Олайви ведь теперь тоже все это знала. Грайс только надеялась, что она не скажет Кайстоферу.
Кайстофер открыл шкаф и принялся заново складывать рубашки. Грайс смотрела на него.
– Что ты делаешь? – спросила она. – Пойдем спать.
– Я не люблю беспорядок.
– Но все в порядке.
Кайстофер продолжил перебирать вещи, а потом ушел в ванную. Грайс думала подремать еще, под шум льющейся воды, но сон не шел, а вода лилась слишком долго. Грайс поднялась с кровати, пошла в ванную.
Кайстофер мыл руки. Кожа уже приобрела красный, мучительный оттенок. Он явно занимался этим не десять и не двадцать минут.
Грайс подошла к нему, встала у него за спиной. Она не знала, что сказать. Почему он был так взволнован? До полнолуния оставалось еще недели две.
Кайстофер выключил воду, медленно развернулся к ней. Он сказал:
– Я волновался. Я не контролировал то, что происходит. Это было не по моему плану. Я не хотел, чтобы с тобой случались такие вещи. Я не понимаю, как я не подумал об этом. Если бы я об этом подумал, я бы смог найти решение.
Довольно длинная тирада для Кайстофера.
– Я позволил, чтобы с тобой это случилось.
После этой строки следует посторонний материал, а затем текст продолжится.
(** [s === 'literal'] on a property read. *)
Definition strict_eq_str (x : Js string) (lit : string) : bool :=
  match x with
  | Val s => String.eqb s lit
  | _ => false
  end.

(** Template-literal rendering of an integer. *)
Definition show_int (n : Z) : string := NilZero.string_of_int (Z.to_int n).

(** [String.prototype.substr(start, length)] for non-negative arguments. *)
Definition substr (start len : nat) (s : string) : string := substring start len s.

(** *** [String.prototype.trim]

    Strings are byte strings in UTF-8; the white space and line terminator
    code points of ECMAScript are recognised in their encoded form. *)

Definition byte_is (c : ascii) (n : N) : bool := (N_of_ascii c =? n)%N.

(** U+0009..U+000D and U+0020. *)
Definition ws1 (c : ascii) : bool :=
  let n := N_of_ascii c in
  ((9 <=? n) && (n <=? 13) || (n =? 32))%N.

(** U+00A0 = C2 A0. *)
Definition ws2 (c1 c2 : ascii) : bool := byte_is c1 194 && byte_is c2 160.

(** U+1680, U+2000..U+200A, U+2028, U+2029, U+202F, U+205F, U+3000, U+FEFF. *)
Definition ws3 (c1 c2 c3 : ascii) : bool :=
  let n3 := N_of_ascii c3 in
  (byte_is c1 225 && byte_is c2 154 && byte_is c3 128)
  || (byte_is c1 226 && byte_is c2 128 &&
      ((128 <=? n3) && (n3 <=? 138) || (n3 =? 168) || (n3 =? 169) || (n3 =? 175))%N)
  || (byte_is c1 226 && byte_is c2 129 && byte_is c3 159)
  || (byte_is c1 227 && byte_is c2 128 && byte_is c3 128)
  || (byte_is c1 239 && byte_is c2 187 && byte_is c3 191).

Fixpoint trimStart_bytes (s : list ascii) : list ascii :=
  match s with
  | [] => []
  | c1 :: r1 =>
    if ws1 c1 then trimStart_bytes r1
    else match r1 with
         | [] => s
         | c2 :: r2 =>
           if ws2 c1 c2 then trimStart_bytes r2
           else match r2 with
                | [] => s
                | c3 :: r3 => if ws3 c1 c2 c3 then trimStart_bytes r3 else s
                end
         end
  end.

(** The same scan on the reversed byte list, for the end of the string. *)
Fixpoint trimEnd_rev (s : list ascii) : list ascii :=
  match s with
  | [] => []
  | c1 :: r1 =>
    if ws1 c1 then trimEnd_rev r1
    else match r1 with
         | [] => s
         | c2 :: r2 =>
           if ws2 c2 c1 then trimEnd_rev r2
           else match r2 with
                | [] => s
                | c3 :: r3 => if ws3 c3 c2 c1 then trimEnd_rev r3 else s
                end
         end
  end.

Definition trim (s : string) : string :=
  string_of_list_ascii
    (rev (trimEnd_rev (rev (trimStart_bytes (list_ascii_of_string s))))).

(** Interpolation of a property read in a template literal. *)
Definition template (x : Js string) : string :=
  match x with
  | Undefined => "undefined"
  | Null => "null"
  | Val s => s
  end.

(** [s || 'literal'] on a string. *)
Definition or_text (s d : string) : string :=
  if String.eqb s "" then d else s.

(** The line feed of a template literal. *)
Definition nl : string := String (ascii_of_nat 10) EmptyString.

End JS.
Export JS.

(* ===================================================================== *)
(** ** Errors, files and OAuth data shared by both source files           *)
(* ===================================================================== *)

(** The errors the two files raise or receive. *)
Inductive Error : Type :=
| FsError (code : string)                  (* a rejected fs call: ENOENT, EACCES, ... *)
| SyntaxError                              (* JSON.parse *)
| TypeError                                (* property read on undefined or null *)
| InvalidCredentialsFormat                 (* neither web nor installed *)
| LoadCredentialsFailed (cause : Error)    (* loadCredentials' wrapper *)
| SaveTokensFailed (cause : Error)         (* saveTokens' wrapper *)
| ProviderError (message : string)         (* rejected call of the Google client *)
| ListenError (code : string)              (* 'error' event other than EADDRINUSE *)
| NoPortAvailable (startPort endPort : Z)  (* findAvailablePort's final throw *)
| CredentialsFileNotFound                  (* GoogleMeetAPI.initialize, fs.access *)
| NoValidToken (cause : Error)             (* GoogleMeetAPI.initialize, token block *)
| GatewayError (operation : string) (cause : Error)   (* a wrapper of GoogleMeetAPI *)
| NoConferenceData (meetingId : string)    (* getMeeting *)
| CannotFormat.                            (* the formatter returned null *)

Inductive Exc (A : Type) : Type :=
| Return (a : A)
| Throw (e : Error).
Arguments Return {A} a.
Arguments Throw {A} e.

Definition bind {A B : Type} (m : Exc A) (k : A -> Exc B) : Exc B :=
  match m with
  | Return a => k a
  | Throw e => Throw e
  end.

(** [let! x := await m in k]: the continuation runs unless [m] rejected. *)
Notation "'let!' x ':=' m 'in' k" := (bind m (fun x => k))
  (at level 10, x pattern, m at level 100, k at level 200).

(** [CredentialBundle]: the content of the token file. *)
Record Tokens : Type := mkTokens {
  access_token : Js string;
  refresh_token : Js string;
  expiry_date : Js Z;
  scope : Js string;
  token_type : Js string
}.

(** One OAuth client configuration of the credentials file. *)
Record ClientConfig : Type := mkClientConfig {
  client_id : Js string;
  client_secret : Js string;
  redirect_uris : Js (list string)
}.

Record CredentialsFile : Type := mkCredentialsFile {
  web : Js ClientConfig;
  installed : Js ClientConfig
}.

(** What [JSON.parse(await fs.readFile(path))] finds at a path. *)
Inductive FileContent (A : Type) : Type :=
| Absent                 (* readFile rejects *)
| Garbage                (* JSON.parse throws *)
| Json (a : A).
Arguments Absent {A}.
Arguments Garbage {A}.
Arguments Json {A} a.

Record FS : Type := mkFS {
  credentialsFile : FileContent CredentialsFile;   (* at credentialsPath *)
  tokenFile : FileContent Tokens                   (* at tokenPath *)
}.

Definition readJson {A : Type} (f : FileContent A) : Exc A :=
  match f with
  | Absent => Throw (FsError "ENOENT")
  | Garbage => Throw SyntaxError
  | Json a => Return a
  end.

(** [new google.auth.OAuth2(client_id, client_secret, redirectUri)] *)
Record OAuth2Client : Type := mkOAuth2Client {
  oa_client_id : Js string;
  oa_client_secret : Js string;
  oa_redirectUri : Js string
}.

(** Calls recorded while a function runs, in order. The result of a refresh
    is what the caller destructures from it: the [credentials] property of
    the object the call resolved with, [None] when that object has no such
    property. *)
Inductive IO : Type :=
| IORefresh (refreshTok : Js string) (result : Exc (option Tokens))
| IOWriteTokenFile (content : Tokens).

(* ===================================================================== *)
(** ** src/AuthServer.js                                                  *)
(* ===================================================================== *)

Module AuthServer.

(** Outcome of [testServer.listen(port)]: the 'listening' callback, or an
    'error' event with its code. *)
Inductive ListenResult : Type :=
| Listening
| EADDRINUSE
| ListenFailed (code : string).

(** The collaborators of one run. [refreshToken] gives what
    [const { credentials } = await oAuth2Client.refreshToken(...)] binds:
    the [credentials] property of the object the call resolves with, [None]
    when that object has no such property (the [refreshToken] of
    google-auth-library resolves with [{ tokens, res }]). *)
Record Env : Type := mkEnv {
  Date_now : Z;                                         (* Date.now() *)
  refreshToken : OAuth2Client -> Js string -> Exc (option Tokens);
  generateAuthUrl : OAuth2Client -> string;             (* oAuth2Client.generateAuthUrl *)
  fs_write : Exc unit;                                  (* fs.mkdir then fs.writeFile *)
  listen : Z -> ListenResult;                           (* server.listen(port) *)
  open : string -> Exc unit;                            (* open(authUrl) *)
  close_after : option Z                                (* ms until server.close calls back *)
}.

(** The fields of an [AuthServer] instance ([credentialsPath] and
    [tokenPath] name the two files of [FS]). [server] holds the port of the
    listener the instance keeps. *)
Record t : Type := mkAuthServer {
  server : option Z;
  oAuth2Client : option OAuth2Client;
  authCompletedSuccessfully : bool;
  activeConnections : gset nat
}.

(** [constructor(credentialsPath, tokenPath)] *)
Definition new : t :=
  {| server := None;
     oAuth2Client := None;
     authCompletedSuccessfully := false;
     activeConnections := ∅ |}.

(** The instance together with what it acts on: the files and the sockets
    on which [destroy()] was called. *)
Record World : Type := mkWorld {
  self : t;
  fs : FS;
  destroyed : gset nat
}.

Definition set_server (s : option Z) (w : World) : World :=
  {| self := {| server := s;
                oAuth2Client := oAuth2Client (self w);
                authCompletedSuccessfully := authCompletedSuccessfully (self w);
                activeConnections := activeConnections (self w) |};
     fs := fs w; destroyed := destroyed w |}.

Definition set_oAuth2Client (c : option OAuth2Client) (w : World) : World :=
  {| self := {| server := server (self w);
                oAuth2Client := c;
                authCompletedSuccessfully := authCompletedSuccessfully (self w);
                activeConnections := activeConnections (self w) |};
     fs := fs w; destroyed := destroyed w |}.

Definition set_authCompletedSuccessfully (b : bool) (w : World) : World :=
  {| self := {| server := server (self w);
                oAuth2Client := oAuth2Client (self w);
                authCompletedSuccessfully := b;
                activeConnections := activeConnections (self w) |};
     fs := fs w; destroyed := destroyed w |}.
Плохо. Очень плохо. Все вещи, которые я делаю, не помогли. Не имели к этому отношения. А теперь я даже не знаю, что сказать тебе, чтобы поддержать. Я не понимаю.
Грайс обняла его и почувствовала, как он напряжен.
– Я даже не думал о том, что ты – человек. Что тебе можно причинить вред. Это ведь элементарно, биология и ничего больше. Большинство умозаключений имеет синтетическую природу, но это – просто факт.
Грайс сильнее обняла его. Она была такой маленькой рядом с ним, но, казалось, испытывая стыд, он был совсем беззащитен.
– Все в порядке, – прошептала Грайс. – Все обошлось.
Она поцеловала его, и он ответил, нежно, несмело, смущенно. Они отстранились друг от друга, Кайстофер долго смотрел на нее молча, а потом сказал:
– Грайс, я...
Его вдруг передернуло, будто он испытал резкую зубную боль. Грайс положила руку ему на щеку, провела пальцами по скуле. Она вдруг поняла, что впервые они прикасаются друг к другу просто так, вне расписания. Впервые он целовал ее без причины.
– Тебе плохо?
Глаза у него стали туманными, и Грайс на секунду показалось, что он сейчас заплачет, а потом щеку обожгло и в ушах зазвенело. Она услышала голос другого Кайстофера, беспорядка.
– Ты, мерзкая дурочка, ты заставила нас волноваться! Мне больно! Плохая, плохая, девочка!
– Что ты здесь делаешь? – прошептала Грайс.
– Сюрприз, сука.
Он взял ее за горло, прижал к стене. Грайс подумала, что хватит с нее сегодня удушений. Он улыбался своей сладкой улыбкой.
– Ты испугала меня, мне больно, мне не нравится, когда мне делают больно. Я буду играть с тобой так, что на тебе живого места не останется. Давай, сладкая конфетка, скажи хоть что-нибудь, прежде, чем я тебя разгрызу.
А потом он поцеловал Грайс. Совсем по-другому, чем минуту назад. Страстно, болезненно, прижимаясь к ней всем телом, он терся о ее бедра, вылизывал ее язык. Грайс укусила его, отчасти чтобы разозлить еще сильнее, отчасти из страха. Ее чувства ко второй части Кайстофера были слишком сложными, чтобы анализировать их.